On behalf of the White Rose South Asia Network (comprising the Universities of York, Leeds & Sheffield), we invite abstracts for our upcoming Fifth Annual Conference on the theme 'Borders, Connections, and Transgressions', to be held at the University of Sheffield on 1 July 2022.
The history of South Asia is a history of borders, drawn and redrawn across a contiguous landmass. It is littered with stories of violence as well as a rich tradition of cultural exchange. Both physical and metaphorical borders feature prominently in any discussion of South Asia.
Borders always have two sides, but many implications. As a noun, the word “border” denotes an exclusionary entity, a frontier, partition, perimeter, boundary, or dividing line. As a verb, it can surround and enclose, but also join, and create connections. A border also implies the violence of its maintenance: where borders are drawn, we require passports, defences, trenches; but also social norms, community identities, and religious injunctions. Borders can also clarify and demarcate aesthetic categories.

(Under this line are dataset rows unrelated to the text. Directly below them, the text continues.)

Lemma reserve_holds env e who v s u s' :
  0 <= e <= u64_max -> holds_claims (block_number env) s -> reserve_tokens cfg env e who v s = (Ok u, s') ->
  holds_claims (block_number env) s'.
Proof.
  intros He Hs Hr. unfold reserve_tokens in Hr. token_inv. unfold holds_claims. simpl.
  match goal with Hv : ~ (_ < v)%N |- _ => rename Hv into Hav end.
  apply (covered_reserved cfg _ _ _ _ _ Hs). intros e1 x1 He1. rewrite getN_insert. case_decide as Heq; [right | by left].
  injection Heq as <- <-. specialize (Hs e who He).
  unfold get_available_balance, token_balance, total_locked_amount, locks_of, reserved_of, sadd in *. lia.
Qed.

Lemma lower_reserved now e who v s :
  holds_claims now s -> (v <= reserved_of s e who)%N ->
  holds_claims now (s <| ReservedTokens ::= <[(e, who) := v]> |>).
Proof.
  intros Hs Hv. unfold holds_claims. simpl. apply (covered_reserved cfg _ _ _ _ _ Hs). intros e1 x1 _.
  rewrite getN_insert. left. case_decide as Heq; [| done]. by injection Heq as <- <-.
Qed.

Lemma unreserve_holds now e who v s out s' :
  holds_claims now s -> unreserve_tokens e who v s = (Ok out, s') -> holds_claims now s'.
Proof.
  intros Hs Hr. unfold unreserve_tokens in Hr. token_inv; [done |]. apply (lower_reserved now e who _ s Hs). lia.
Qed.

Lemma repatriate_holds env e from to v s out s' :
  0 <= e <= u64_max -> holds_claims (block_number env) s -> repatriate_tokens cfg e from to v s = (Ok out, s') ->
  holds_claims (block_number env) s'.
Proof.
  intros He Hs Hr. unfold repatriate_tokens in Hr. token_inv; [done |]. unfold holds_claims. simpl.
  match goal with Ht : asset_transfer _ _ _ _ _ _ = Some ?a |- _ =>
    rename Ht into Hmove; pose proof (Hs e from He) as Hc; unfold reserved_of in *;
    apply (covered_spend cfg _ _ _ (assets s) a e from (N.min v (getN (ReservedTokens s) (e, from)))
      (N.min v (getN (ReservedTokens s) (e, from))) Hs He) end.
  - lia.
  - lia.
  - by eapply transfer_spends.
  - intros k. rewrite getN_insert. case_decide; [by subst | done].
Qed.

Lemma provider_holds env c s u s' :
  holds_claims (block_number env) s -> 0 <= provider_entity c <= u64_max -> gentle env s (Provides c) ->
  apply_provider cfg env c s = (Ok u, s') -> holds_claims (block_number env) s'.
Proof.
  intros Hs Hrange Hg Hr. destruct c; simpl in Hr, Hg, Hrange;
    unfold reward_on_purchase, redeem_for_discount, provider_transfer, reserve_tokens, unreserve_tokens,
      repatriate_tokens, governance_burn, governance_set_max_supply, governance_set_token_type,
      governance_set_transfer_restriction, governance_manage_blacklist in Hr;
    try (token_inv; holds_tac).
  - by eapply reserve_holds.
  - apply bind_Ok in Hr as (out & s1 & Hr & Hret). apply ret_inv in Hret as [_ ->]. by eapply unreserve_holds.
  - apply bind_Ok in Hr as (out & s1 & Hr & Hret). apply ret_inv in Hret as [_ ->]. by eapply repatriate_holds.
Qed.

Lemma step_holds x y : holds_claims x.1 x.2 -> step cfg (gentle) x y -> holds_claims y.1 y.2.
Proof.
  intros Hs Hstep. destruct Hstep as [env a n s r s' Hn Hrange Hg Hr | n s w]; [| exact Hs]. simpl in *.
  apply (covered_later cfg n (block_number env)) in Hs; [| done].
  destruct a as [origin c | c]; simpl in Hr; apply transactional_cases in Hr as [([] & -> & Hr) | (err & -> & ->)];
    try done; [by eapply call_holds |]. eapply provider_holds; [done | | done..]. by apply Hrange.
Qed.

(** C10: Along every run of the token pallet's calls and of the operations it provides to
    other pallets, an account holds at least what its running locks and its reservations
    claim together, however locks, reservations, transfers, redemptions and burns are
    interleaved and as time goes on. Left out are root's force_burn and force_transfer,
    the burn of a governance decision where it exceeds what the entity's account has
    available ([gentle]), and calls made to the assets pallet directly, which knows
    neither locks nor reservations. *)
Theorem holdings_cover_claims a w n s e x :
  rtc (step cfg gentle) (0, genesis a w) (n, s) -> 0 <= e <= u64_max ->
  (locked_in n (locks_of s e x) + reserved_of s e x <= token_balance cfg s e x)%N.
Proof.
  intros Hrun He. assert (holds_claims n s) as Hs; [| by apply Hs].
  apply (rtc_invariant (step cfg gentle) (fun x => holds_claims x.1 x.2) step_holds (0, genesis a w) (n, s)); [| done].
  intros e1 x1 _. simpl. rewrite lookup_empty. unfold getN. rewrite lookup_empty. unfold locked_in. simpl. lia.
Qed.

(** * Transfers *)

(** The transfer an action asks for: token, sender, receiver, amount. *)
Definition transfer_of (a : Action) : option (Z * AccountId * AccountId * N) :=
  match a with
  | Calls origin (CTransfer e to v) => who ← ensure_signed origin; Some (e, who, to, v)
  | Calls origin (CTransferFrom e owner to v) => Some (e, owner, to, v)
  | Provides (PTransfer e from to v) => Some (e, from, to, v)
  | _ => None
  end.

Lemma moved_exactly id from to v k (a a' : A) :
  asset_transfer id from to v k a = Some a' -> from <> to -> forall x, asset_balance id x a' =
    ((asset_balance id x a + if decide (x = to) then v else 0) - if decide (x = from) then v else 0)%N.
Proof. intros Ht Hne x. by rewrite (transfer_balance _ _ _ _ _ _ _ id x Ht), decide_True. Qed.

(** C14: A transfer - by the holder, by an approved spender, or through the trait -
    happens only while transfers are neither paused nor frozen, between accounts the
    token's restriction permits, out of what is neither locked nor reserved, and it
    moves exactly its amount. *)
Theorem transfers_obey_restrictions env a s s' e from to v :
  transfer_of a = Some (e, from, to, v) -> act cfg env a s = (Ok tt, s') ->
  GlobalTokenPaused s = false /\ (e ∉ TransfersFrozen s) /\ is_entity_active e (world s) = true /\
  (forall c, EntityTokenConfigs s !! e = Some c ->
     enabled c = true /\ transferable c = true /\ permitted s e c from to) /\
  (v <= get_available_balance cfg env s e from)%N /\
  (from <> to -> forall x, token_balance cfg s' e x =
     ((token_balance cfg s e x + if decide (x = to) then v else 0) - if decide (x = from) then v else 0)%N).
Proof.
  intros Ha Hr.
  destruct a as [origin [] | []]; simpl in Ha, Hr; try done; apply transactional_Ok in Hr; simpl in Hr;
    unfold transfer_tokens, transfer_from, provider_transfer in Hr;
    try (destruct (ensure_signed origin) as [who |] eqn:Hwho; simpl in Ha; [| done]); simplify_eq;
    token_inv;
    (split_and!; try done; try (by apply not_true_is_false); try (by apply not_false_is_true);
     try (by apply N.nlt_ge); [| intros Hne y; by eapply moved_exactly]);
    intros c Hc; simplify_eq; (split_and!; try done; try (by apply not_false_is_true)).
Qed.

(** ** Consent *)

Lemma transfer_loses id from to v k (a a' : A) id' x :
  asset_transfer id from to v k a = Some a' -> (asset_balance id' x a' < asset_balance id' x a)%N ->
  id' = id /\ x = from /\ (v = asset_balance id' x a - asset_balance id' x a')%N.
Proof.
  intros Ht. pose proof (transfer_covered _ _ _ _ _ _ _ Ht). rewrite (transfer_balance _ _ _ _ _ _ _ id' x Ht).
  repeat case_decide; destruct_and?; subst; lia.
Qed.

Lemma burn_loses id who v k f (a a' : A) id' x :
  burn_from id who v k f a = Some a' -> (asset_balance id' x a' < asset_balance id' x a)%N -> x = who.
Proof. intros Hb. rewrite (burn_balance _ _ _ _ _ _ _ id' x Hb). case_decide; [tauto | lia]. Qed.

(** The assets after a call that moves tokens of nobody, or gives some to somebody. *)
Definition no_losses s s' : Prop :=
  forall id x, (asset_balance id x (assets s) <= asset_balance id x (assets s'))%N.

Definition spends (c : Call) : bool :=
  match c with
  | CTransfer _ _ _ | CTransferFrom _ _ _ _ | CBurn _ _ | CForceBurn _ _ _ | CForceTransfer _ _ _ _ => true
  | _ => false
  end.

Lemma harmless_call env origin c s u s' :
  spends c = false -> apply_call cfg env origin c s = (Ok u, s') -> no_losses s s'.
Proof.
  intros Hc Hr id y. destruct c; simpl in Hc, Hr; try done;
    unfold create_shop_token, update_token_config, mint_tokens, configure_dividend, claim_dividend,
      change_token_type, set_max_supply, set_transfer_restriction, add_to_whitelist, remove_from_whitelist,
      add_to_blacklist, remove_from_blacklist, force_disable_token, force_enable_token, force_freeze_transfers,
      force_unfreeze_transfers, set_global_token_pause, update_token_metadata, approve_tokens,
      lock_tokens, unlock_tokens, distribute_dividend, force_cancel_pending_dividends in Hr;
    token_inv; try done;
    first
      [ match goal with Hm : mint_into _ _ _ _ = Some _ |- _ => rewrite (mint_balance _ _ _ _ _ id y Hm); lia end
      | match goal with Hc : asset_create _ _ _ = Some _, Hm : asset_set_metadata _ _ _ _ _ _ = Some _ |- _ =>
          destruct (create_balance _ _ _ _ id y Hc) as [Hc' _];
          destruct (metadata_balance _ _ _ _ _ _ _ id y Hm) as [Hm' _]; lia end
      | match goal with Hm : asset_set_metadata _ _ _ _ _ _ = Some _ |- _ =>
          destruct (metadata_balance _ _ _ _ _ _ _ id y Hm) as [Hm' _]; lia end
      | match goal with Hf : for_each _ _ _ = _ |- _ => apply promises_claims in Hf as [= _ _ ->]; done end
      | match goal with Hf : cancel_each _ _ _ _ _ = _ |- _ => apply cancel_each_claims in Hf as [= _ _ ->]; done end ].
Qed.

(** C13: A dispatchable of the token pallet lowers an account's tokens only if that account
    signs it, if root does, or if a spender does that the account approved, whose
    allowance is used up by what is taken. (What other pallets do through the provider
    operations - the delivery of a filled order, a redemption for a discount, a burn
    decided by governance - is not a dispatchable of this pallet.) *)
Theorem tokens_leave_by_consent env origin c s s' e x :
  in_range (entity_of c) -> 0 <= e <= u64_max -> dispatch cfg env origin c s = (Ok tt, s') ->
  (token_balance cfg s' e x < token_balance cfg s e x)%N ->
  ensure_signed origin = Some x \/ ensure_root origin = true \/
  exists spender, ensure_signed origin = Some spender /\
    (get_allowance s' e x spender + (token_balance cfg s e x - token_balance cfg s' e x) = get_allowance s e x spender)%N.
Proof.
  intros Hrange He Hr Hless. apply transactional_Ok in Hr. unfold token_balance in *.
  destruct (spends c) eqn:Hc; [| apply harmless_call in Hr; [| done]; specialize (Hr (entity_to_asset_id cfg e) x); lia].
  destruct c; simpl in Hc; try done; simpl in Hr; specialize (Hrange _ eq_refl);
    unfold transfer_tokens, burn_tokens, transfer_from, force_burn, force_transfer in Hr; token_inv; try (by right; left).
  - by destruct (transfer_loses _ _ _ _ _ _ _ _ _ ltac:(eassumption) Hless) as (_ & -> & _); left.
  - by left; rewrite (burn_loses _ _ _ _ _ _ _ _ _ ltac:(eassumption) Hless).
  - destruct (transfer_loses _ _ _ _ _ _ _ _ _ ltac:(eassumption) Hless) as (Hid & -> & Hv).
    apply asset_range_inj in Hid as ->; [| done..].
    right; right. eexists. split; [eassumption |].
    unfold get_allowance in *. simpl. rewrite getN_insert, decide_True by done. lia.
Qed.

(** * Releasing locks *)

(** Unlocking ends, whatever the entries: it fails when there is nothing to
    release, and otherwise leaves exactly the locks that still run and reports the
    sum of the others. *)
Theorem unlock_releases_expired env origin e who s :
  ensure_signed origin = Some who ->
  let l := locks_of s e who in
  let total := N.min u128N (total_of (amount <$> expired (block_number env) l)) in
  exists s', unlock_tokens env origin e s =
      (if decide (l = []) then Err (Module NoLockedTokens)
       else if decide (total = 0%N) then Err (Module UnlockTimeNotReached) else Ok tt, s') /\
    (total = 0%N -> s' = s) /\
    (total <> 0%N -> locks_of s' e who ≡ₚ running (block_number env) l /\
       last (events s') = Some (TokensUnlocked e who total)).
Proof.
  intros Hwho l total. unfold unlock_tokens, signed. rewrite (run_ok_or _ _ _ _ _ Hwho), run_gets. fold l.
  destruct (decide (l = [])) as [Hl | Hl].
  - assert (total = 0%N) as Hz by (unfold total; by rewrite Hl).
    rewrite run_ensure_not by tauto. exists s. split_and!; done.
  - rewrite run_ensure by done.
    destruct (unlock_loop_spec (length l) (block_number env) 0 l 0) as [Hrest Hsum]; [lia | constructor | lia |].
    destruct (unlock_loop (length l) (block_number env) 0 l 0) as [rest sum] eqn:Hloop. simpl in Hrest, Hsum.
    rewrite N.add_0_l in Hsum. fold total in Hsum. subst sum.
    destruct (decide (total = 0%N)) as [Hz | Hnz].
    + rewrite run_ensure_not by tauto. exists s. split_and!; done.
    + rewrite run_ensure, run_modify by done. eexists. split_and!; [reflexivity | done |]. intros _. split.
      * unfold locks_of. simpl. rewrite <- Hrest. destruct rest; [by rewrite lookup_delete_eq | by rewrite lookup_insert_eq].
      * simpl. by rewrite last_snoc.
Qed.
End Steps.

(** * Concrete runs *)

(** Account 2 locks 200 of its 560 tokens at block 6 and 50 at block 7, and account 3
    may spend 30 of the rest. *)
Definition holder_calls : list (Env * SimpleOrigin * Call) :=
  token_calls ++
  [(token_env 6, SignedBy 2%N, CLock 1 200 50); (token_env 7, SignedBy 2%N, CLock 1 50 10);
   (token_env 8, SignedBy 2%N, CApprove 1 3%N 30);
   (token_env 8, SignedBy 9%N, CAddWhite 1 [2%N; 3%N; 4%N])].

Definition holder_demo := token_play holder_calls token_genesis.

Lemma holder_demo_reached :
  exists n, rtc (step token_cfg (gentle token_cfg))
    (0, genesis (mkSimpleAssets ∅ ∅) (mkSimpleWorld 9%N)) (n, holder_demo).
Proof.
  unfold holder_demo. apply (token_play_steps (gentle token_cfg) holder_calls 0 token_genesis).
  repeat split; by vm_compute.
Qed.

“Borders are where wars start,” wrote Primo Levi. As we write this abstract, tanks roll into Ukraine from Russia across its eastern border as strollers wait at the train station on its western border with Poland, revealing at once, transgression but also connection. Concurrently, protracted conflicts over borders and identity abound across the world from Yemen to Palestine. In South Asia itself, such conflicts have shaped identities in Kashmir, Balochistan, Afghanistan, the Tamil Eelam in Sri Lanka, and northeast India, among others.
2022 marks 75 years since the Radcliffe line drew borders that shaped the geopolitical identities of three out of eight South Asian countries. With thousands of miles of frontiers between and within them, borders are a topic that South Asians encounter on a daily basis. This conference will help us critically engage with and think through borders, both as lines and liminal spaces, and in the connections and transgressions that they enable.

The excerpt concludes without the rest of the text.